View source | 📰 Original Paper

Using a completely different notion of influence than the techniques in modules deel.influenciae.influence and deel.influenciae.trac_in, this is the first method to use the representer point theorem for kernels to attribute an influence to data-points in the training dataset. In particular, it posits that the classification function can be approximated by:

\[ \Phi (x_t, \theta) = \sum_i^n k (x_t, x_i, \alpha_i) \]
\[ \alpha_i = - \frac{1}{2 \lambda n} \frac{\partial L (x_i, y_i, \theta)}{\partial \Phi (x_i, \theta)} \]

where \(\Phi\) is the function that transforms the points \(x_t\) in the embedding of the network's last layer to the logits for the classification. However, this function must be learned with a strong \(\ell^2\) regularization, and thus requires creating a surrogate model.

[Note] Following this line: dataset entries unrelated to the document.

Lemma Images_all c : Images false c = seq 0 (length (images c)).
Proof. unfold Images. simpl. induction (seq 0 _) as [|i l IH]; [done|]. rewrite filter_cons_True by done. by f_equal. Qed.

Lemma findImage_Some ims name i :
  findImage ims name = Some i → ∃ im, ims !! i = Some im ∧ GetName im = name.
Proof.
  unfold findImage. intros ([j im] & Hf & ->)%fmap_Some.
  apply list_find_Some in Hf as (? & ? & _). eauto.
Qed.

Lemma named_elem ims name : named ims name ↔ name ∈ GetName <$> ims.
Proof.
  split.
  - intros [i (im & Him & <-)%findImage_Some]. by apply list_elem_of_fmap_2, (list_elem_of_lookup_2 _ i).
  - intros (im & -> & Him)%list_elem_of_fmap. unfold named, findImage. rewrite fmap_is_Some.
    by apply (list_find_elem_of _ ims im).
Qed.

Lemma firstNamed_seq c name l k :
  (∀ j im, l !! j = Some im → images c !! (k + j) = Some im) →
  firstNamed c name (seq k (length l)) = (λ p, k + fst p) <$> list_find (λ im, GetName im = name) l.
Proof.
  revert k. induction l as [|im l IH]; intros k Hl; [done|]. simpl.
  assert (at_ c k = im) as ->.
  { apply list_lookup_total_correct. replace k with (k + 0) by lia. by apply Hl. }
  case_bool_decide as E.
  - rewrite decide_True by done. simpl. by rewrite Nat.add_0_r.
  - rewrite decide_False by done. rewrite IH.
    + destruct (list_find _ l) as [[j x]|]; simpl; [|done]. f_equal. lia.
    + intros j x Hx. replace (S k + j) with (k + S j) by lia. by apply Hl.
Qed.

Lemma firstNamed_find c name : firstNamed c name (Images false c) = findImage (images c) name.
Proof.
  rewrite Images_all, (firstNamed_seq c name (images c) 0); [|done].
  unfold findImage. by destruct (list_find _ _) as [[]|].
Qed.

(** The lookup changes nothing but the cache. *)
Lemma GetImage_eq {E} c name : cacheOk c →
  ∃ cache, (GetImage name : M WerfConfig E _) c =
    (mkConfig (sbomEnable c) (images c) cache, Ok (findImage (images c) name)) ∧
    cacheOk (mkConfig (sbomEnable c) (images c) cache).
Proof.
  intros Hc. unfold GetImage. unfold mbind, M_bind, get. simpl.
  destruct (imagesCache c !! name) as [v|] eqn:Hv.
  - exists (imagesCache c). rewrite (Hc _ _ Hv). destruct c. by split.
  - rewrite firstNamed_find. destruct (findImage (images c) name) as [i|] eqn:Hf.
    + eexists. split; [reflexivity|]. intros n j. simpl.
      destruct (decide (n = name)) as [->|]; [rewrite lookup_insert_eq; congruence|].
      rewrite lookup_insert_ne by done. apply Hc.
    + exists (imagesCache c). destruct c. by split.
Qed.

Section images.
Context (sb : bool) (ims : list ImageInterface).
Abbreviation I := (holds sb ims).

Lemma holds_GetImage {E} name (Φ : outcome E (option nat) → Prop) :
  Φ (Ok (findImage ims name)) → yields I (GetImage name) Φ.
Proof.
  intros HΦ c (Hs & Hi & Hc). destruct (GetImage_eq (E := E) c name Hc) as (cache & -> & Hc').
  subst. simpl. by split_and!.
Qed.

Lemma holds_GetImage_bind {E A} name (f : option nat → M WerfConfig E A) Φ :
  yields I (f (findImage ims name)) Φ → yields I (GetImage name ≫= f) Φ.
Proof.
  intros Hf. apply (yields_bind I _ _ (λ r, r = Ok (findImage ims name))); [by apply holds_GetImage| |done..].
  intros a Ha. by simplify_eq.
Qed.

Lemma holds_images {E A} (f : WerfConfig → M WerfConfig E A) Φ :
  (∀ c, I c → yields I (f c) Φ) → yields I (get ≫= f) Φ.
Proof. apply yields_get. Qed.

(** ** The relation between images *)

Context `{CommonGoUtil}.

(** The image named [n] names the image [m] of the configuration. *)
Definition related (n m : string) : Prop :=
  ∃ i im, findImage ims n = Some i ∧ ims !! i = Some im ∧
    m ∈ RelatedImageNameList (dependsOn im) ∧ named ims m.

Definition acyclic : Prop := ∀ n, ¬ tc related n n.

(** ** The walk *)

(** An image whose relations end: no infinite path starts there. *)
Abbreviation ending := (Acc (flip related)).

In particular, it will be the \(\alpha_i\) for the predicted label \(j\) the equivalent of the influence of the data-point.

This method does not require us to compute inverse-hessian-vector products, so it can be computed with a certain efficiency once the surrogate model has been learned.

Notebooks

RepresenterPointL2

A class implementing a method to compute the influence of training points through the representer point theorem for kernels.

__init__(self,
         model: keras.engine.training.Model,
         train_set: tf.Dataset,
         loss_function: Union[Callable[[tf.Tensor, tf.Tensor], tf.Tensor], keras.losses.Loss],
         lambda_regularization: float,
         scaling_factor: float = 0.1,
         epochs: int = 100,
         layer_index: int = -1)

Parameters

  • model : keras.engine.training.Model

    • A TF2 model that has already been trained

  • train_set : tf.Dataset

    • A batched TF dataset with the points with which the model was trained

  • loss_function : Union[Callable[[tf.Tensor, tf.Tensor], tf.Tensor], keras.losses.Loss]

    • The loss function with which the model was trained. This loss function MUST NOT be reduced.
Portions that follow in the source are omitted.